Other tips to avoid DVT:
- Move your legs and try to walk around the plane,
- Stay well hydrated, and
- Wear compression socks
On a Reddi thread on older travelers, two posters wrote:
Allow extra time for layovers
Flights are often delayed (frequently due to bad weather) and most often at large international airports. And walking from gate to gate can be daunting, especially for those who walk slowly.
At Schiphol Airport in Amsterdam (the third busiest airport in the world), for example, the distance from an international flight gate to a European flight can be lengthy.
Even with moving walkways, the walk between gates can take as long as a half-hour (for non-sprinters), and getting through passport control and security also requires time.

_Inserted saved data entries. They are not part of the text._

(* ===== verification/Total.v ===== *)
(** The methods of a DAG that the options of the command line call: each returns
    from a sound state, leaves one, and keeps the events of the others; and the
    first prefix of a node's own gives its DAG an address. *)

From Stdlib Require Import ZArith Lia String.
From stdpp Require Import base list gmap numbers strings.
From S2P Require Import Prelude Wire Subopt Event Prefix Text State Iface Build Dag Filters DagFacts Safety.
From S2P Require Import Handlers Routes Neighbour World Netlink Worlds Timers Sound Solicit.
#[local] Open Scope Z_scope.

(** * Methods that return and keep everything

    [total p]: from a state in which the pointers are good and the sizes right,
    [p] returns such a state, and it deletes no event. *)
Section total.
Context `{EventHeapLaws, PrefixMapLaws, Reserved} (n m : nat) (named : bool).

Definition sound_ctx (c : ctx) : Prop := ctx_ok n c /\ ctx_fine m named c.
Definition total {A} (p : M ctx A) : Prop :=
  safe sound_ctx p (fun _ => sound_ctx) /\ keeps live_mono_ctx p.

Lemma total_of {A} (p : M ctx A) (F : dag_network -> Prop) : (forall d, dag_fine m named d -> F d) ->
  safe (ok n F) p (fun _ => ctx_ok n) -> keeps live_mono_ctx p -> holds_ (ctx_fine m named) p -> total p.
Proof.
  intros HF Hs Hk Hh. split; [|done]. intros c [Hok Hf].
  destruct (Hs c (conj Hok (HF _ (proj2 Hf)))) as (a & c' & E & Hok'). exists a, c'.
  split; [done|]. split; [done|]. by destruct (Hh _ _ _ Hf E).
Qed.
Lemma total_safe {A} (p : M ctx A) : safe (ctx_ok n) p (fun _ => ctx_ok n) -> keeps live_mono_ctx p ->
  holds_ (ctx_fine m named) p -> total p.
Proof.
  intros Hs Hk Hh. apply (total_of p (fun _ => True)); [done| |done..].
  eapply safe_weaken; [exact Hs|by intros c []|done].
Qed.
Lemma total_bind {A B} (p : M ctx A) (k : A -> M ctx B) : total p -> (forall a, total (k a)) -> total (p ≫= k).
Proof.
  intros [Hs Hk] Hr. split; [eapply safe_bind; [exact Hs|intros a; apply Hr]|].
  apply keeps_bind; [apply _|done|]. intros a. apply Hr.
Qed.
Lemma total_ret {A} (a : A) : total (mret a).
Proof. split; [apply keep_ret|]. apply keeps_ret. apply _. Qed.
Lemma total_when b (p : M ctx unit) : total p -> total (when b p).
Proof. intros. destruct b; [done|]. apply total_ret. Qed.

(** A setter that touches no pointer and keeps the sizes. *)
Lemma total_upd g : (forall t d, dag_ok n t d -> dag_ok n t (g d)) -> (forall d, dag_self (g d) = dag_self d) ->
  (forall d, dag_fine m named d -> dag_fine m named (g d)) -> total (dag_upd g).
Proof. intros Hs Hl Hf. apply total_safe; [by apply dag_upd_safe|by apply lm_dag_upd|by apply fine_dag_upd]. Qed.

Lemma total_dao_needed b : total (dag_upd (fun d => d <| dao_needed := b |>)).
Proof. by apply total_upd. Qed.

(** ** Identity and prefix *)
Lemma set_acp_identity_total sn : subnet_fine sn -> total (set_acp_identity sn).
Proof.
  intros Hsn. unfold set_acp_identity. apply total_bind.
  { apply total_upd; [done..|]. intros d (Hm & Hi & Hs & Hp & Hw & Hc & _ & Hr).
    refine (conj Hm (conj Hi (conj Hs (conj Hp (conj Hw (conj Hc (conj _ Hr))))))).
    destruct Hsn as (bs & bits & -> & Hl & _). by intros sn [= <-]. }
  intros _. apply total_safe.
  - eapply safe_bind; [apply add_address_ok|intros h].
    eapply safe_weaken; [by apply (cfg_new_node_ok n Announced h None)|done|by intros _ c []].
  - apply keeps_bind; [apply _|apply lm_add_address|intros h; apply lm_cfg].
  - eapply holds_bind; [by apply fine_add_address|intros h _; by apply fine_cfg].
Qed.

Lemma addselfprefix_safe i : (i < n)%nat -> safe (ctx_ok n) (addselfprefix i) (fun _ => ctx_ok n).
Proof.
  intros Hi. unfold addselfprefix.
  assert (forall a f, safe (ctx_ok n) (with_member a f) (fun _ => ctx_ok n)) as Hmem.
  { intros a f. eapply safe_weaken; [by apply (with_member_ok n a f (fun _ => True) (fun _ => True))|by split|by intros ? ? []]. }
  apply keep_bind; [apply with_sys_safe; eauto with safe|intros x].
  apply keep_bind; [apply keep_gets|intros dn]. apply keep_bind; [apply Hmem|intros _].
  apply keep_bind; [apply with_sys_safe; eauto with safe|intros idx]. apply keep_bind; [apply Hmem|intros _].
  intros c Hc. rewrite (bind_ok _ _ c (shared c) c) by (unfold with_sys, zoom, get; by destruct c).
  rewrite (bind_ok _ _ c (this c) c) by done.
  destruct (pm_index _ _ _) as [h mp] eqn:Ei.
  assert (safe (fun c' => c' = c) (dag_upd (fun d => d <| dag_prefixes := mp |>)) (fun _ => ok n (has Prefixes h))) as Hput
    by by eapply put_prefixes_ok.
  refine ((safe_bind _ _ _ _ (fun _ => ctx_ok n) Hput _) c eq_refl). intros _.
  apply (safe_weaken _ (ok n (has Prefixes h)) _ _ (fun _ => ok n (has Prefixes h))); [|done|by intros ? ? []].
  apply keep_bind; [by apply read_pm_ok|intros pre]. case_bool; [apply keep_ret|].
  apply keep_bind; [by apply dag_upd_ok|intros _]. apply keep_bind; [apply upd_pm_ok|intros _].
  apply keep_bind; [by apply configureip_ok|intros _]. by apply (set_me_ok n Prefixes h).
Qed.
Lemma addselfprefix_live i : keeps live_mono_ctx (addselfprefix i).
Proof. unfold addselfprefix. keep. Qed.
Lemma addselfprefix_fine i : holds_ (ctx_fine m named) (addselfprefix i).
Proof.
  unfold addselfprefix. eapply holds_bind; [apply fine_sys, fine_iface|intros x _].
  eapply holds_bind; [apply fine_dag_get|intros dn _]. eapply holds_bind; [apply fine_member|intros _ _].
  eapply holds_bind; [apply fine_sys, fine_index|intros idx _]. eapply holds_bind; [apply fine_member|intros _ _].
  eapply holds_bind; [apply fine_shared|intros s (_ & _ & _ & Hj & _)].
  eapply holds_bind; [apply fine_dag|intros d (_ & _ & _ & (bs & bits & Hp & Hl & _) & Hw & _)].
  pose proof (pm_index_fine (junk_prefix s) (mPrefix d) _ Hj (Hw Prefixes)) as Hpm. cbn [sel_get] in Hpm.
  destruct (pm_index _ _ _) as [h mp]. eapply holds_bind; [by apply (fine_put m named Prefixes)|intros _ _].
  pose proof (fine_configureip m named Prefixes h i). pose proof (fine_me m named h Prefixes).
  assert (holds_ (ctx_fine m named) (upd_pm Prefixes h (fun q =>
    set_announcer (Member (if_addr x)) (set_prefix (mPrefix d) q)))) by (apply fine_upd_pm; intros q _; by rewrite Hp).
  holding.
Qed.
Lemma addselfprefix_total i : (i < n)%nat -> total (addselfprefix i).
Proof. intros. apply total_safe; [by apply addselfprefix_safe|apply addselfprefix_live|apply addselfprefix_fine]. Qed.

Lemma each_self_total l : Forall (fun i => i < n)%nat l -> forall r,
  total (foreach_list (fun i => addselfprefix i ;; mret 1) r l).
Proof.
  induction 1 as [|i l Hi _ IH]; intros r; cbn [foreach_list]; [apply total_ret|].
  apply total_bind; [apply total_bind; [by apply addselfprefix_total|intros _; apply total_ret]|].
  intros r'. case_bool; [apply total_ret|apply IH].
Qed.
Lemma add_all_interfaces_total : total add_all_interfaces.
Proof.
  split.
  - intros c Hc. unfold add_all_interfaces. pose proof Hc as [(t & _ & (_ & Hall & _) & _) _].
    rewrite (bind_ok _ _ c (shared c) c) by (unfold with_sys, zoom, get; by destruct c).
    destruct (proj1 (each_self_total _ Hall (-1)) c Hc) as (r & c' & E & Hc'). exists tt, c'.
    by rewrite (bind_ok _ _ c r c' E).
  - pose proof addselfprefix_live. unfold add_all_interfaces. apply keeps_bind; [apply _|keep|intros s].
    apply keeps_bind; [apply _|keep|intros; keep].
Qed.

(** ** Sending, and the other options *)
Lemma send_dis_total i : (i < n)%nat -> total (send_dis i).
Proof.
  intros Hi. unfold send_dis. apply total_safe; [|keep|holding].
  apply keep_bind; [apply keep_gets|intros d].
  apply (safe_bind _ _ (fun r c => r = ((header ND_RPL_DAG_IS ++ zeros 2) ++ enc (solicited d :: pads 27) ++ zeros 2016, 32)
    /\ ctx_ok n c)).
  { intros c Hc. unfold lift. rewrite build_dis_image by (unfold icmp_body_size; lia). by eexists _, c. }
  intros [buff len] c [[-> ->]%pair_eq Hc]. change (32 >? 0) with true. cbn [when].
  rewrite (bind_ok _ _ c (take 32 ((header ND_RPL_DAG_IS ++ zeros 2) ++ enc (solicited d :: pads 27) ++ zeros 2016)) c).
  2:{ unfold lift. rewrite rd_range_take; [done|]. unfold zlen. rewrite !length_app, !length_zeros. lia. }
  apply (with_sys_safe n); [|done]. intros t. by apply send_raw_icmp_safe.
Qed.
Lemma schedule_dio_total ms : 0 <= ms < 4294967 -> total (schedule_dio ms).
Proof. intros. apply total_safe; [apply schedule_dio_safe|apply lm_schedule_dio|by apply fine_schedule_dio]. Qed.
Lemma set_grounded_total b : total (set_grounded b).
Proof.
  unfold set_grounded. destruct b; [|by apply total_upd].
  apply total_bind; [by apply total_upd|intros _].
  apply total_safe.
  - apply keep_bind; [apply with_sys_safe; intros; apply keep_get|intros s].
    apply keep_bind; [apply keep_gets|intros d]. case_match; [|apply keep_ret]. apply safe_when.
    apply keep_bind; [apply with_sys_safe; intros; apply add_null_route_safe|intros _; apply keep_ret].
  - assert (forall p, keeps (sys_same things_to_do) (add_null_route_to_prefix p))
      by (intros p; unfold add_null_route_to_prefix, ni_route_show, nisystem; keep).
    keep.
  - assert (forall p, holds_ (sys_fine m) (add_null_route_to_prefix p))
      by (intros p; unfold add_null_route_to_prefix, ni_route_show, nisystem; holding).
    holding.
Qed.
End total.

(** ** The node's own address

    The first prefix of one's own gives the DAG the address it goes by. *)
Section names.
Context `{EventHeapLaws, PrefixMapLaws, Reserved} (n m : nat).

Lemma dag_fine_named d : dag_fine m false d -> is_Some (dag_me d) -> dag_fine m true d.
Proof.
  intros (Hm & Hi & Hs & Hp & Hw & Hc & Hid & Hiid & _) Hme.
  exact (conj Hm (conj Hi (conj Hs (conj Hp (conj Hw (conj Hc (conj Hid (conj Hiid (fun _ => Hme))))))))).
Qed.
Lemma sound_unnamed c : sound_ctx n m true c -> sound_ctx n m false c.
Proof.
  intros (Hok & Hs & Hm & Hi & Hz & Hp & Hw & Hc & Hid & Hiid & _).
  exact (conj Hok (conj Hs (conj Hm (conj Hi (conj Hz (conj Hp (conj Hw (conj Hc (conj Hid (conj Hiid (fun E => False_ind _ (diff_false_true E)))))))))))).
Qed.

Lemma addselfprefix_names i c : (i < n)%nat -> sound_ctx n m false c -> dag_prefixes (this c) = [] ->
  exists c', addselfprefix i c = Ok (tt, c') /\ sound_ctx n m true c'.
Proof.
  intros Hi Hc Hnil. destruct (proj1 (addselfprefix_total n m false i Hi) c Hc) as ([] & c' & E & Hok & Hs & Hd).
  exists c'. split; [done|]. refine (conj Hok (conj Hs (dag_fine_named _ Hd _))). clear Hok Hs Hd Hc.
  unfold addselfprefix in E. apply bind_inv in E as (x & c1 & E1 & E). apply bind_inv in E as (dn & c2 & E2 & E).
  apply bind_inv in E as (y & c3 & E3 & E). apply bind_inv in E as (idx & c4 & E4 & E).
  apply bind_inv in E as (z & c5 & E5 & E). apply bind_inv in E as (s & c6 & E6 & E).
  apply bind_inv in E as (d & c7 & E7 & E).
  assert (dag_prefixes (this c7) = []) as Hnil'.
  { injection E7 as _ <-. injection E3 as _ <-. injection E5 as _ <-. injection E2 as _ <-.
    pose proof (same_with_sys dag_prefixes _ _ _ _ E6) as H6. unfold same in H6. rewrite H6. cbn.
    pose proof (same_with_sys dag_prefixes _ _ _ _ E4) as H4. unfold same in H4. rewrite H4. cbn.
    pose proof (same_with_sys dag_prefixes _ _ _ _ E1) as H1'. unfold same in H1'. by rewrite H1'. }
  clear E1 E2 E3 E4 E5 E6. injection E7 as <- <-. cbn [id] in E. rewrite Hnil' in E.
  destruct (pm_index _ _ _) as [h mp] eqn:Ei. apply pm_index_get in Ei as (pre' & Hpre & [->|[-> _]]); [done|].
  apply bind_inv in E as ([] & c8 & E8 & E). apply bind_inv in E as (pre & c9 & E9 & E).
  injection E8 as <-. unfold read_pm in E9. cbn in E9. rewrite Hpre in E9. injection E9 as <- <-.
  cbn [installed new_prefix_node] in E.
  apply bind_inv in E as ([] & c10 & _ & E). apply bind_inv in E as ([] & c11 & _ & E).
  apply bind_inv in E as ([] & c12 & _ & E). injection E as <-. cbn.
  destruct (dag_me (this c12)) eqn:Hme; [by rewrite Hme|by eexists].
Qed.

(** The interfaces there are, at least one. *)
Lemma add_all_interfaces_names c : all_if (shared c) <> [] -> sound_ctx n m false c -> dag_prefixes (this c) = [] ->
  exists c', add_all_interfaces c = Ok (tt, c') /\ sound_ctx n m true c'.
Proof.
  intros Hne Hc Hnil. unfold add_all_interfaces.
  rewrite (bind_ok _ _ c (shared c) c) by (unfold with_sys, zoom, get; by destruct c).
  pose proof Hc as [(t & _ & (_ & Hall & _) & _) _].
  destruct (all_if (shared c)) as [|i l]; [done|]. apply Forall_cons in Hall as [Hi Hl]. cbn [foreach_list].
  destruct (addselfprefix_names i c Hi Hc Hnil) as (c1 & E1 & Hc1).
  assert ((addselfprefix i ;; mret 1) c = Ok (1, c1)) as E by (by rewrite (bind_ok _ _ c tt c1 E1)).
  destruct (proj1 (each_self_total n m true l Hl 1) c1 Hc1) as (r & c2 & E2 & Hc2).
  exists c2. split; [|done]. rewrite (bind_ok _ _ c r c2); [done|]. by rewrite (bind_ok _ _ c 1 c1 E).
Qed.
End names.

One tip: If you have trouble walking long distances, call the airline ahead of time (after you’ve booked your flight) and request a wheelchair or golf-cart at your destination airport. Even if you have failed to do so in advance, you might be lucky enough to hail one at the airport. One time, a driver even expedited our passage through a long passport control line. (It’s customary to give the driver a gratuity as a way of expressing your appreciation.)
Another tip: Look at airport maps before your trip so you have a sense of the distances you’ll have to traverse. TripIt, a free travel planner app, has interactive airport maps that even provide step-by-step directions and walking times between any two points in an airport.
Travel as light as you can
Try to minimize the number of bags you take on a trip, and be sure that they aren’t too bulky or heavy (Even on the longest trips, we never take a suitcase larger than 26 inches.
Also, limit the size of your handbag and carry-on. Not only will you have a lighter load to carry but it will be easier to stow under a seat or in an overhead bin.
Dress for comfort
Wear comfortable walking shoes and make sure you don’t wear long garments (e.g. coats or raincoats) that are difficult to carry.
Try to wear breathable fabrics because you can never predict whether an airport or plane will be too hot or cold.
Research the availability of airport lounges
Congratulations if you have given yourself sufficient time and have time to spare to sit down and rest before your flight. But often, you’ll be stymied by the paucity of available seating.
If you’re not a frequent flier, many credit cards offer lounge access as a perk so you’ll have a seat, at minimum, (and sometimes beverages and snacks) to help pass the time before you board.
LoungeBuddy is a free app that helps you search for airport lounges and book access if you aren’t eligible for free entry.
Tip: Lounge access is one perk to help justify the cost of booking business or first-class fares.
Take advantage of pre-boarding
According to U.S. Department of Transportation rules, if you self-identify as a passenger who needs additional time or assistance, an airline must allow you to board the plane before other passengers.
This will give you more time to navigate the ramp to the plane and also to stow your belongings overhead before the onslaught of passengers.
Travel with a more able-bodied companion
There’s nothing more joyful than traveling with a teen, adult child or younger friend who is willing to be your personal valet and help with all the tough tasks of air travel.
They also can be helpful at the self-service check-in kiosks that are becoming increasingly common at airports.
Opt for longer trips rather than shorter ones
Try to minimize the cost and inconvenience of shorter trips by extending your stay, and allow yourself to travel at a slower pace.
If you are traveling to a destination wedding or family function, for example, couple it with a relaxing few days before or after. If you are flying to a cruise ship, opt for pre- and post-excursions.
Decide if you really want to go
Given the hassles entailed in air travel, you might want to limit your trips to “essential travel,” to places you really want to visit or to people you really want to see.
When you really want to go, the costs and effort entailed in flying seem to fade away.